## Saved data entries
***

(* ===== verification/KmDecode.v ===== *)
(** * Keys of the TEE: keys that are imported

    The functions of [src/tee/TlcKeymint/src/km_shared_util.cpp] that take a key out of its PKCS#8 or raw
    encoding into the format of the trusted application.  The input is [data] and
    [data_len]; [size_t] has 64 bits. *)

From S2P Require Import Prelude Effects KmTags KmBytes KmDer KmHeap.

Definition CHK {S} (expr : bool) : KM S unit := CHECK_TRUE KM_ERROR_INVALID_ARGUMENT expr.

Section steps.
Context {X : Type}.
Abbreviation K := (KM (world X)).

(** [CHK(der_read_...(&l, &data, &data_len))] *)
Definition chk_length {A} (o : Reads (option A)) : K A :=
  r ← on_input o;
  match r with Some n => mret n | None => fail KM_ERROR_INVALID_ARGUMENT end.
(** [... && l == data_len] *)
Definition chk_whole (o : Reads (option Z)) : K Z :=
  n ← chk_length o;
  len ← on_input bytes_left;
  CHK (n =? len) ;;
  mret n.
Definition skip_data (n : Z) : K unit := on_input (advance n).

(** [data_len >= n && data[0] == ... && data[n - 1] == ...], and the bytes are skipped. *)
Fixpoint bytes_are (i : Z) (l : list Z) : Reads bool :=
  match l with
  | [] => mret true
  | x :: l => b ← byte i; if b =? x then bytes_are (i + 1) l else mret false
  end.
Definition starts_with (l : list Z) : Reads bool :=
  len ← bytes_left;
  if len <? Z.of_nat (length l) then mret false else bytes_are 0 l.
Definition expect (l : list Z) : K unit :=
  b ← on_input (starts_with l);
  CHK b ;;
  skip_data (Z.of_nat (length l)).

Fixpoint put_u32s (p : ptr) (off : Z) (l : list Z) : Mem Z :=
  match l with
  | [] => mret off
  | v :: l => off ← set_u32_increment_pos p off v; put_u32s p off l
  end.
End steps.

Definition eckey_oid : list Z := [0x2a; 0x86; 0x48; 0xce; 0x3d; 0x02; 0x01].
Definition p224_oid : list Z := [0x2b; 0x81; 0x04; 0x00; 0x21].
Definition p256_oid : list Z := [0x2a; 0x86; 0x48; 0xce; 0x3d; 0x03; 0x01; 0x07].
Definition p384_oid : list Z := [0x2b; 0x81; 0x04; 0x00; 0x22].
Definition p521_oid : list Z := [0x2b; 0x81; 0x04; 0x00; 0x23].
Definition ed25519key_oid : list Z := [0x2b; 0x65; 0x70].
Definition X25519key_oid : list Z := [0x2b; 0x65; 0x6e].
Definition rsakey_oid : list Z := [0x2a; 0x86; 0x48; 0x86; 0xf7; 0x0d; 0x01; 0x01; 0x01].

(** [len == sizeof(oid) && memcmp(data, oid, len) == 0] *)
Definition oid_is (p len : Z) (oid : list Z) : Reads bool :=
  if len =? Z.of_nat (length oid) then same_bytes p oid len else mret false.

(** The curve with its bits, by its OID. *)
Definition curve_of_oid (p len : Z) : Reads (option (Z * Z)) :=
  b ← oid_is p len p224_oid;
  if (b : bool) then mret (Some (ec_curve_nist_p224, 224))
  else
    b ← oid_is p len p256_oid;
    if (b : bool) then mret (Some (ec_curve_nist_p256, 256))
    else
      b ← oid_is p len p384_oid;
      if (b : bool) then mret (Some (ec_curve_nist_p384, 384))
      else
        b ← oid_is p len p521_oid;
        if (b : bool) then mret (Some (ec_curve_nist_p521, 521)) else mret None.

(** ** Pairs of keys *)

Record key_out := {
  key_data : ptr;
  key_data_len : Z
}.
#[export] Instance key_out_fields : Fields key_out := fun k => {| key_data := key_data k; key_data_len := key_data_len k |}.

Section decode.
Context `{Allocator}.
Abbreviation K := (KM (world key_out)).

(** A copy of input to the key. *)
Definition copy_to_key (off p n : Z) : K unit :=
  l ← on_input (bytes_from p n);
  key ← out key_data;
  on_mem (store key off l).
Definition new_key (len : Z) : K unit :=
  set_out key_data_len len ;;
  km_alloc key_data len.
Definition key_u32s (l : list Z) : K Z :=
  key ← out key_data;
  on_mem (put_u32s key 0 l).

(** The optional constructed [0] with the OID of the curve. *)
Definition curve_again (curve_oid curve_oid_len : Z) : K unit :=
  b ← on_input (starts_with [0xa0]);
  if (b : bool) then
    skip_data 1 ;;
    chk_length read_length ;;
    oid_len ← chk_length der_read_oid_length;
    data ← on_input here;
    same ← on_input (if oid_len =? curve_oid_len then
                       a ← bytes_from curve_oid oid_len; l ← bytes_from data oid_len; mret (bool_decide (l = a))
                     else mret false);
    CHK same ;;
    skip_data oid_len
  else mret tt.

(** Behind the OID of the curve: the key is allocated and filled. *)
Definition fill_ec_key (curve curve_len_bits curve_oid curve_oid_len : Z) : K unit :=
  let curve_len := (curve_len_bits + 7) `div` 8 in
  new_key (24 + 3 * curve_len) ;;
  key_u32s [KM_ALGORITHM_EC; curve_len_bits; curve; curve_len; curve_len; curve_len] ;;
  chk_whole der_read_octet_string_length ;;
  chk_whole der_read_sequence_length ;;
  expect [0x02; 0x01; 0x01] ;;
  os_len ← chk_length der_read_octet_string_length;
  CHK (os_len =? curve_len) ;;
  data ← on_input here;
  copy_to_key (24 + 2 * curve_len) data curve_len ;;
  skip_data curve_len ;;
  curve_again curve_oid curve_oid_len ;;
  expect [0xa1] ;;
  chk_whole read_length ;;
  chk_whole der_read_bit_string_length ;;
  expect [0x00; 0x04] ;;
  data_len ← on_input bytes_left;
  CHK (data_len =? 2 * curve_len) ;;
  data ← on_input here;
  copy_to_key 24 data curve_len ;;
  copy_to_key (24 + curve_len) (data + curve_len) curve_len.

Definition decode_pkcs8_ec : K unit :=
  chk_whole der_read_sequence_length ;;
  expect [0x02; 0x01; 0x00] ;;
  chk_length der_read_sequence_length ;;
  oid_len ← chk_length der_read_oid_length;
  CHK (oid_len =? Z.of_nat (length eckey_oid)) ;;
  data ← on_input here;
  same ← on_input (same_bytes data eckey_oid oid_len);
  CHK same ;;
  skip_data oid_len ;;
  curve_oid_len ← chk_length der_read_oid_length;
  curve_oid ← on_input here;
  c ← on_input (curve_of_oid curve_oid curve_oid_len);
  match c with
  | None => fail KM_ERROR_INVALID_ARGUMENT
  | Some (curve, curve_len_bits) =>
      skip_data curve_oid_len ;;
      fill_ec_key curve curve_len_bits curve_oid curve_oid_len
  end.

(** The key of the curve 25519, without its public part. *)
Definition new_25519_key : K unit :=
  new_key (12 + 2 * CURVE25519_KEYSZ) ;;
  key_u32s [KM_ALGORITHM_EC; 256; EC_CURVE_25519] ;;
  key ← out key_data;
  on_mem (store key 12 (replicate (Z.to_nat CURVE25519_KEYSZ) 0)) ;;
  data ← on_input here;
  copy_to_key (12 + CURVE25519_KEYSZ) data CURVE25519_KEYSZ.

Definition decode_pkcs8_25519 (x25519 : bool) : K unit :=
  chk_whole der_read_sequence_length ;;
  expect [0x02; 0x01; 0x00] ;;
  chk_length der_read_sequence_length ;;
  oid_len ← chk_length der_read_oid_length;
  data ← on_input here;
  ed ← on_input (oid_is data oid_len ed25519key_oid);
  (if (ed : bool) then CHK (negb x25519)
   else
     x ← on_input (oid_is data oid_len X25519key_oid);
     if (x : bool) then CHK x25519 else CHK false) ;;
  skip_data oid_len ;;
  os_len ← chk_whole der_read_octet_string_length;
  CHK (os_len =? 2 + CURVE25519_KEYSZ) ;;
  os_len ← chk_whole der_read_octet_string_length;
  CHK (os_len =? CURVE25519_KEYSZ) ;;
  new_25519_key.

(** A number of an RSA key: its place and its length. *)
Definition rsa_integer : K (Z * Z) :=
  l ← chk_length der_read_integer_length;
  data ← on_input here;
  skip_data l ;;
  mret (data, l).
Fixpoint rsa_integers (n : nat) : K (list (Z * Z)) :=
  match n with
  | O => mret []
  | Datatypes.S n => x ← rsa_integer; l ← rsa_integers n; mret (x :: l)
  end.

Fixpoint put_inputs (off : Z) (l : list (Z * Z)) : K Z :=
  match l with
  | [] => mret off
  | (p, n) :: l =>
      bs ← on_input (bytes_from p n);
      key ← out key_data;
      off ← on_mem (set_data_increment_pos key off bs);
      put_inputs off l
  end.

Definition sum_list (l : list Z) : Z := foldr Z.add 0 l.

Definition decode_pkcs8_rsa : K unit :=
  chk_whole der_read_sequence_length ;;
  expect [0x02; 0x01; 0x00] ;;
  chk_length der_read_sequence_length ;;
  oid_len ← chk_length der_read_oid_length;
  CHK (oid_len =? Z.of_nat (length rsakey_oid)) ;;
  data ← on_input here;
  same ← on_input (same_bytes data rsakey_oid oid_len);
  CHK same ;;
  skip_data oid_len ;;
  expect [0x05; 0x00] ;;
  chk_whole der_read_octet_string_length ;;
  chk_whole der_read_sequence_length ;;
  expect [0x02; 0x01; 0x00] ;;
  numbers ← rsa_integers 8;
  data_len ← on_input bytes_left;
  CHK (data_len =? 0) ;;
  let n_len := nth 0 (map snd numbers) 0 in
  new_key (44 + sum_list (map snd numbers)) ;;
  pos ← key_u32s ([KM_ALGORITHM_RSA; 8 * n_len; 8 * n_len] ++ map snd numbers);
  put_inputs pos numbers ;;
  mret tt.

(** ** Any key *)

Definition decode_raw_symmetric (key_type : Z) : K unit :=
  CHECK_TRUE KM_ERROR_INCOMPATIBLE_ALGORITHM
    ((key_type =? KM_ALGORITHM_AES) || (key_type =? KM_ALGORITHM_TRIPLE_DES) || (key_type =? KM_ALGORITHM_HMAC)) ;;
  data_len ← on_input bytes_left;
  new_key (u64 (4 + 4 + data_len)) ;;
  key_u32s [key_type; 8 * data_len] ;;
  data ← on_input here;
  copy_to_key 8 data data_len.

Definition decode_key_data (key_format key_type curve : Z) (x25519 : bool) : K unit :=
  if key_format =? KM_KEY_FORMAT_PKCS8 then
    if key_type =? KM_ALGORITHM_EC then
      if curve =? KM_EC_CURVE_25519 then decode_pkcs8_25519 x25519 else decode_pkcs8_ec
    else if key_type =? KM_ALGORITHM_RSA then decode_pkcs8_rsa
    else fail KM_ERROR_INCOMPATIBLE_ALGORITHM
  else if key_format =? KM_KEY_FORMAT_RAW then
    if key_type =? KM_ALGORITHM_EC then
      CHECK_TRUE KM_ERROR_INCOMPATIBLE_ALGORITHM (curve =? KM_EC_CURVE_25519) ;;
      data_len ← on_input bytes_left;
      CHK (data_len =? CURVE25519_KEYSZ) ;;
      new_25519_key
    else decode_raw_symmetric key_type
  else fail KM_ERROR_UNSUPPORTED_KEY_FORMAT.
End decode.

(** ** Public keys *)

Record pub_out := {
  pub_curve : Z;
  pub_x : Z;
  pub_x_len : Z;
  pub_y : Z;
  pub_y_len : Z
}.
#[export] Instance pub_out_fields : Fields pub_out := fun o => {|
  pub_curve := pub_curve o; pub_x := pub_x o; pub_x_len := pub_x_len o; pub_y := pub_y o; pub_y_len := pub_y_len o |}.

Definition decode_pkcs8_ec_pub : KM (world pub_out) unit :=
  chk_whole der_read_sequence_length ;;
  chk_length der_read_sequence_length ;;
  oid_len ← chk_length der_read_oid_length;
  data ← on_input here;
  same ← on_input (same_bytes data eckey_oid oid_len);
  CHK same ;;
  skip_data oid_len ;;
  curve_oid_len ← chk_length der_read_oid_length;
  data ← on_input here;
  c ← on_input (curve_of_oid data curve_oid_len);
  match c with
  | None => fail KM_ERROR_INVALID_ARGUMENT
  | Some (curve, curve_len_bits) =>
      let curve_len := (curve_len_bits + 7) `div` 8 in
      set_out pub_curve curve ;;
      skip_data curve_oid_len ;;
      chk_whole der_read_bit_string_length ;;
      expect [0x00; 0x04] ;;
      data_len ← on_input bytes_left;
      CHK (data_len =? 2 * curve_len) ;;
      data ← on_input here;
      set_out pub_x data ;;
      set_out pub_x_len curve_len ;;
      skip_data curve_len ;;
      data ← on_input here;
      set_out pub_y data ;;
      set_out pub_y_len curve_len
  end.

***

## Task details
Repeat the entries above verbatim, but only from the line that has "km_alloc key_data len." down to the line that has "same ← on_input (if", inclusive.

## Response for this exercise
  km_alloc key_data len.
Definition key_u32s (l : list Z) : K Z :=
  key ← out key_data;
  on_mem (put_u32s key 0 l).

(** The optional constructed [0] with the OID of the curve. *)
Definition curve_again (curve_oid curve_oid_len : Z) : K unit :=
  b ← on_input (starts_with [0xa0]);
  if (b : bool) then
    skip_data 1 ;;
    chk_length read_length ;;
    oid_len ← chk_length der_read_oid_length;
    data ← on_input here;
    same ← on_input (if oid_len =? curve_oid_len then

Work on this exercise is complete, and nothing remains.